──────── SOURCE MATERIAL ────────

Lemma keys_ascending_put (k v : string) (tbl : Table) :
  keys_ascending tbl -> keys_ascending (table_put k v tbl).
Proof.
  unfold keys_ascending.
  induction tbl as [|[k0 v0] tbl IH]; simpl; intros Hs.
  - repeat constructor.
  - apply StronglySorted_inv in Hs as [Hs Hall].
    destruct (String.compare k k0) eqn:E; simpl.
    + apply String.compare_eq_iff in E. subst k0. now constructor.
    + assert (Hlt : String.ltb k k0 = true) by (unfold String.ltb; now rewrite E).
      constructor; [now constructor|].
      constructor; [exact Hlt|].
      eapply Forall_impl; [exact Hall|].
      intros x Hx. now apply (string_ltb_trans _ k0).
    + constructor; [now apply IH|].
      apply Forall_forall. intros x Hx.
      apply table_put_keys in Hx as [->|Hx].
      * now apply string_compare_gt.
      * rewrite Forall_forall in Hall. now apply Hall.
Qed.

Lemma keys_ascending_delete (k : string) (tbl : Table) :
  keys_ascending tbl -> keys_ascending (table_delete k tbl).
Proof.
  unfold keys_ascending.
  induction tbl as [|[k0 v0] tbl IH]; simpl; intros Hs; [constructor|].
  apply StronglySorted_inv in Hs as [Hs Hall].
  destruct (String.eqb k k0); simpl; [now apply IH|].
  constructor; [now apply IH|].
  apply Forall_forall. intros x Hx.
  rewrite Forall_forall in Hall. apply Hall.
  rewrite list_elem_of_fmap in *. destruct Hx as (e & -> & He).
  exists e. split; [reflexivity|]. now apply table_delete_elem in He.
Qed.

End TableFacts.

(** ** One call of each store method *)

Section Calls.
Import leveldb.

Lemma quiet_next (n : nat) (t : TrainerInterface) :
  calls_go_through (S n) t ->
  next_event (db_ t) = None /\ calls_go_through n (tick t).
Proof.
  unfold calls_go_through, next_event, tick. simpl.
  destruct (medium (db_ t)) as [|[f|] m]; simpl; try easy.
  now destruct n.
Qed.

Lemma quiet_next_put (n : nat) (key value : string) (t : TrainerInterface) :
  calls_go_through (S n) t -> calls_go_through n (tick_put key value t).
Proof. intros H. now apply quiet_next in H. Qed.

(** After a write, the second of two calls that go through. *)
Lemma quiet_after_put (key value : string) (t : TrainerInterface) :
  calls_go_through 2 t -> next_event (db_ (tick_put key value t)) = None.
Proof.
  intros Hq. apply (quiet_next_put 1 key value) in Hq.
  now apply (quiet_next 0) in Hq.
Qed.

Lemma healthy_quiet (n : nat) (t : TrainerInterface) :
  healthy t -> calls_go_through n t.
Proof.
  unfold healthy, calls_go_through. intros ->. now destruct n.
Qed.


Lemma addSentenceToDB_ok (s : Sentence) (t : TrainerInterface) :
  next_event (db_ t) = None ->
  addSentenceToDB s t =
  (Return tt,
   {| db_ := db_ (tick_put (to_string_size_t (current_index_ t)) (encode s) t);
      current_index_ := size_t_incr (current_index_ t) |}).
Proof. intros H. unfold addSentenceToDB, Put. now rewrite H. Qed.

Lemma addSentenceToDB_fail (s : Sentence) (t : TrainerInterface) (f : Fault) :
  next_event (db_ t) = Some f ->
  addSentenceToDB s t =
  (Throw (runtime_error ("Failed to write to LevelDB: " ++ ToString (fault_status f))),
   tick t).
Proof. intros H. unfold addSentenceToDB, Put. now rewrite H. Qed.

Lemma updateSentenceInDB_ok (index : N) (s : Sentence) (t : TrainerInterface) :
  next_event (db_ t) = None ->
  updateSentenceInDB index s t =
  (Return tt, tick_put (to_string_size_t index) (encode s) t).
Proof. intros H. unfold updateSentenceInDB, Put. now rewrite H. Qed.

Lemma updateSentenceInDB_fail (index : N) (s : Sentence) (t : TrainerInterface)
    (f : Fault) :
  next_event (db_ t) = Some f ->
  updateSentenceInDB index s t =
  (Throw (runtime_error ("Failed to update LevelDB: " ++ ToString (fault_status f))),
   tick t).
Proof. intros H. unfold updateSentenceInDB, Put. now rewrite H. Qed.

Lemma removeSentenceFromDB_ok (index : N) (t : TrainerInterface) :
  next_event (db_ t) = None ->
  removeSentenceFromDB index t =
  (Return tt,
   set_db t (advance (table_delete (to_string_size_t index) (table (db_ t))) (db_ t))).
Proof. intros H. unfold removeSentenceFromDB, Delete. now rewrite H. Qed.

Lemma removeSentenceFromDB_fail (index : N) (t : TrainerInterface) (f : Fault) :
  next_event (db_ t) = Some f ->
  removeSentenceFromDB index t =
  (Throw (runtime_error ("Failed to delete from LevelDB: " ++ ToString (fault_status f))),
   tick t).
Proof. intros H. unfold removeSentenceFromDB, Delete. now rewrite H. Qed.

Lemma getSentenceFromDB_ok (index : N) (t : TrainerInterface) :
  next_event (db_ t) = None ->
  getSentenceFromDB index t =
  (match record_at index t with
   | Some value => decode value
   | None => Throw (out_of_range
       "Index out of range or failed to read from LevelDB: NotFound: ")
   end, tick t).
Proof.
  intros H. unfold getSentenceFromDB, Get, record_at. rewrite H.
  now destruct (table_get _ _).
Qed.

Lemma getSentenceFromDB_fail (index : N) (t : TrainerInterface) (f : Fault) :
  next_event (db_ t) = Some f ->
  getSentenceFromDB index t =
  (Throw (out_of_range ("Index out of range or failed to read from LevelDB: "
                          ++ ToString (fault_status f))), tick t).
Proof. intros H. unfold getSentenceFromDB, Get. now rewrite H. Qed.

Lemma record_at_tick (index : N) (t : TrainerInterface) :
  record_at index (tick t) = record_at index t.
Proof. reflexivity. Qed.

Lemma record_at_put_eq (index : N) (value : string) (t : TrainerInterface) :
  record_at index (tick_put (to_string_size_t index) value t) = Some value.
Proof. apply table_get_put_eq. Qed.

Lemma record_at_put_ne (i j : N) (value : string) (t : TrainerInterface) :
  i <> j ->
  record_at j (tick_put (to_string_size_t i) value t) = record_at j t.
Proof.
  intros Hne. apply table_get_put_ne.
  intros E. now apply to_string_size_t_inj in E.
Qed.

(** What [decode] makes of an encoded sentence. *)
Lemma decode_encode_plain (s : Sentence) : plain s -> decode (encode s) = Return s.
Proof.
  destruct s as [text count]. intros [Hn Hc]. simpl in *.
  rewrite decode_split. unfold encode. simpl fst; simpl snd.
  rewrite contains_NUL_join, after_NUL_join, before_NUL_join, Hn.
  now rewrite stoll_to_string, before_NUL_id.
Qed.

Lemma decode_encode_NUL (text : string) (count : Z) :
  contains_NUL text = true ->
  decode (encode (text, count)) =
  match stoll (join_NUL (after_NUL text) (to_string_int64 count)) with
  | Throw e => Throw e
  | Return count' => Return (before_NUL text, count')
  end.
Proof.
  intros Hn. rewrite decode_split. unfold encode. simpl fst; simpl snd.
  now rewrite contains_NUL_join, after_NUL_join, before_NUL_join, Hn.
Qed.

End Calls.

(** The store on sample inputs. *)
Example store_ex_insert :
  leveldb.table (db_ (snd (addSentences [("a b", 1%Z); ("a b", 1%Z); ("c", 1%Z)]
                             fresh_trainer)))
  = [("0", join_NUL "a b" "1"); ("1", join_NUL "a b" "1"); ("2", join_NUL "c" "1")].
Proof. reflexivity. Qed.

────────

Every line of the records containing the word "ToString" must appear in the answer.

YOUR SOLUTION:
  (Throw (runtime_error ("Failed to write to LevelDB: " ++ ToString (fault_status f))),
  (Throw (runtime_error ("Failed to update LevelDB: " ++ ToString (fault_status f))),
  (Throw (runtime_error ("Failed to delete from LevelDB: " ++ ToString (fault_status f))),
                          ++ ToString (fault_status f))), tick t).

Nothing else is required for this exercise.